Stored data entries:
⟨

(* ===== verification/Interrupts.v ===== *)
(** * idt/ints.cpp: the interrupt dispatcher and the page fault message

    [interruptDispatch] gets the registers the stub pushed and decides by the
    vector number; [getPageFaultString] writes a sentence about the error
    code of a page fault into a buffer of its own, piece by piece, without a
    terminator.  [lit s] is the address at which the compiler put the string
    literal [s]. *)

From S2P Require Import Prelude Memory CString PortIO Framebuffer Console Kprintf Screen Output Panic.

(** The vectors with names; the dispatcher has cases for two of them. *)
Inductive ReservedVectors :=
  | DivideByZero | Debug | NonMaskableInterrupt | Breakpoint | Overflow | BoundRangeExceeded
  | InvalidOpcode | DeviceNotAvailable | DoubleFault | CoprocessorSegmentOverrun | InvalidTSS
  | SegmentNotPresent | StackSegmentFault | GeneralProtectionFault | PageFault | Reserved15
  | x87FloatingPointException | AlignmentCheck | MachineCheck | SIMDException.

Definition vector_code (v : ReservedVectors) : Z :=
  match v with
  | DivideByZero => 0 | Debug => 1 | NonMaskableInterrupt => 2 | Breakpoint => 3 | Overflow => 4
  | BoundRangeExceeded => 5 | InvalidOpcode => 6 | DeviceNotAvailable => 7 | DoubleFault => 8
  | CoprocessorSegmentOverrun => 9 | InvalidTSS => 10 | SegmentNotPresent => 11
  | StackSegmentFault => 12 | GeneralProtectionFault => 13 | PageFault => 14 | Reserved15 => 15
  | x87FloatingPointException => 16 | AlignmentCheck => 17 | MachineCheck => 18 | SIMDException => 19
  end.

(** What the stub pushed, lowest address first. *)
Record CPUStatus := mkStatus {
  r15 : Z; r14 : Z; r13 : Z; r12 : Z; r11 : Z; r10 : Z; r9 : Z; r8 : Z;
  rdx : Z; rcx : Z; rbx : Z; rax : Z;
  vectorNumber : Z;
  errorCode : Z;
  iret_rip : Z; iret_cs : Z; iret_flags : Z; iret_rsp : Z; iret_ss : Z
}.

(** [*ctx], the structure's 19 words at [ctx]. *)
Definition read_status (m : mem) (ctx : Z) : CPUStatus :=
  let w i := rd64 m (ctx + 8 * i) in
  mkStatus (w 0) (w 1) (w 2) (w 3) (w 4) (w 5) (w 6) (w 7) (w 8) (w 9) (w 10) (w 11)
    (w 12) (w 13) (w 14) (w 15) (w 16) (w 17) (w 18).

Section Interrupts.
Context (lit : string → Z).
(** The address of [fixedPageFaultString]. *)
Context (fixedPageFaultString : Z).

(** The lambda [append]; no literal of the function is longer than 63. *)
Definition append (m : mem) (strOffset : Z) (str : Z) : outcome (mem * Z) :=
  len ← strlen 64 m str;
  Done ((memcpy m (fixedPageFaultString + strOffset) str len).2, to_u64 (strOffset + len)).

(** The two bits [reservedBitViolation] and [protectionKeyViolation] are
    computed and not used. *)
Definition getPageFaultString (m : mem) (errorCode : Z) : outcome (Z * mem) :=
  let present := Z.land errorCode 1 in
  let write := Z.land (Z.shiftr errorCode 1) 1 in
  let user := Z.land (Z.shiftr errorCode 2) 1 in
  let instructionFetch := Z.land (Z.shiftr errorCode 4) 1 in
  let strOffset := 0 in
  '(m, strOffset) ← append m strOffset
     (if user =? 0 then lit "Supervisor Process " else lit "User Process ");
  '(m, strOffset) ← append m strOffset (if write =? 0 then lit "read from " else lit "write to ");
  '(m, strOffset) ← append m strOffset
     (if instructionFetch =? 0 then lit "data " else lit "instruction ");
  '(m, strOffset) ← append m strOffset
     (if present =? 0 then lit "non-present page entry" else lit "and caused a protection fault");
  Done (fixedPageFaultString, m).

(** The kernel goes on, or has halted in [panic]. *)
Inductive dispatched :=
  | Returned (k : Console)
  | Halted (k : Console).

Context (device : ports → Z → Z) (poll : nat) (fb : limine_framebuffer) (font : list Z) (fuel : nat).

Definition interruptDispatch (k : Console) (ctx : CPUStatus) (frame1 frame2 : Z) : outcome dispatched :=
  if vectorNumber ctx =? vector_code GeneralProtectionFault then
    k ← panic device poll fb font fuel k (lit "General Protection Fault") frame1 frame2;
    Done (Halted k)
  else if vectorNumber ctx =? vector_code PageFault then
    '(msg, m) ← getPageFaultString (k_mem k) (errorCode ctx);
    k ← panic device poll fb font fuel (with_kmem k m) msg frame1 frame2;
    Done (Halted k)
  else
    k ← kprintf_serial device poll fuel k (bytes_of_string "Unexpected interrupt. Vector: %x (%d)")
          [vectorNumber ctx; vectorNumber ctx];
    Done (Returned k).
End Interrupts.

(** ** The page fault message *)

(** The literals of [getPageFaultString], and the sentence they make. *)
Definition fault_literals : list string :=
  ["Supervisor Process "; "User Process "; "read from "; "write to "; "data "; "instruction ";
   "non-present page entry"; "and caused a protection fault"]%string.

Definition fault_parts (errorCode : Z) : list string :=
  [ (if Z.testbit errorCode 2 then "User Process " else "Supervisor Process ");
    (if Z.testbit errorCode 1 then "write to " else "read from ");
    (if Z.testbit errorCode 4 then "instruction " else "data ");
    (if Z.testbit errorCode 0 then "and caused a protection fault" else "non-present page entry") ]%string.

Definition fault_message (errorCode : Z) : list Z := concat (bytes_of_string <$> fault_parts errorCode).

Lemma land_bit v k : 0 <= k → (Z.land (Z.shiftr v k) 1 =? 0) = negb (Z.testbit v k).
Proof.
  intros Hk. change 1 with (2^0). rewrite Z_land_pow2 by lia. rewrite Z.shiftr_spec by lia. done.
Qed.

Lemma fault_message_length e : (length (fault_message e) <= 70)%nat.
Proof.
  unfold fault_message, fault_parts.
  destruct (Z.testbit e 2), (Z.testbit e 1), (Z.testbit e 4), (Z.testbit e 0); vm_compute; lia.
Qed.

(** The bytes of the buffer: [written], then what it held before. *)
Record written (m0 m : mem) (buf : Z) (s : list Z) : Prop := {
  wt_new i c : s !! i = Some c → rd8 m (buf + Z.of_nat i) = c;
  wt_rest a : ¬ (buf <= a < buf + Z.of_nat (length s)) → rd8 m a = rd8 m0 a
}.

Section Fault.
Context (lit : string → Z) (buf : Z) (m0 : mem).
(** The literals lie in memory, apart from the buffer. *)
Hypothesis lit_cstr : ∀ s, s ∈ fault_literals → cstr m0 (lit s) (bytes_of_string s).
Hypothesis lit_apart : ∀ s, s ∈ fault_literals →
  lit s + Z.of_nat (length (bytes_of_string s)) < buf ∨ buf + 256 <= lit s.

Lemma append_spec m s str :
  str ∈ fault_literals → written m0 m buf s →
  (length s + length (bytes_of_string str) <= 256)%nat → (length (bytes_of_string str) < 64)%nat →
  ∃ m', append buf m (Z.of_nat (length s)) (lit str) =
      Done (m', Z.of_nat (length (s ++ bytes_of_string str))) ∧
    written m0 m' buf (s ++ bytes_of_string str).
Proof.
  intros Hin [W1 W2] Hlen H64. set (t := bytes_of_string str) in *.
  pose proof (lit_apart str Hin) as Hap. fold t in Hap. destruct (lit_cstr str Hin) as [L1 L2]. fold t in L1, L2.
  assert (∀ j, 0 <= j <= Z.of_nat (length t) → rd8 m (lit str + j) = rd8 m0 (lit str + j)) as Hlit
    by (intros j Hj; apply W2; lia).
  assert (cstr m (lit str) t) as Hs.
  { split; [intros i c Hi|]; rewrite Hlit by (try (apply lookup_lt_Some in Hi); lia); auto. }
  unfold append, strlen. rewrite (strlen_loop_spec 64 m (lit str) t) by (done || (znorm; lia)).
  rewrite bind_Done, Z.add_0_l, to_u32_id by (znorm; lia). rewrite to_u64_id by (znorm; lia).
  eexists. split; [rewrite length_app; do 2 f_equal; lia|].
  assert (∀ a, rd8 (memcpy m (buf + Z.of_nat (length s)) (lit str) (Z.of_nat (length t))).2 a
    = moved m (buf + Z.of_nat (length s)) (lit str) (Z.of_nat (length t)) a) as Hcp.
  { intros a. rewrite (memcpy_moved m) by lia. done. }
  split.
  - intros i c Hi. rewrite Hcp. unfold moved. apply lookup_app_Some in Hi as [Hi|[Hge Hi]].
    + rewrite decide_False by (apply lookup_lt_Some in Hi; lia). auto.
    + pose proof (lookup_lt_Some _ _ _ Hi). rewrite decide_True by lia.
      destruct Hs as [Hs _]. destruct (Hs _ _ Hi) as [<- _]. f_equal. lia.
  - intros a Ha. rewrite length_app in Ha. rewrite Hcp. unfold moved.
    rewrite decide_False by lia. apply W2. lia.
Qed.
Lemma fault_parts_literals e : Forall (.∈ fault_literals) (fault_parts e).
Proof.
  unfold fault_parts, fault_literals.
  destruct (Z.testbit e 2), (Z.testbit e 1), (Z.testbit e 4), (Z.testbit e 0);
    rewrite !Forall_cons, Forall_nil; split_and!; try done;
    repeat (apply elem_of_cons; first [by left|right]).
Qed.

⟩

- [Task]: Search the entries for "Debug" and copy each matching line.

- [Exercise result]:
  | DivideByZero | Debug | NonMaskableInterrupt | Breakpoint | Overflow | BoundRangeExceeded
  | DivideByZero => 0 | Debug => 1 | NonMaskableInterrupt => 2 | Breakpoint => 3 | Overflow => 4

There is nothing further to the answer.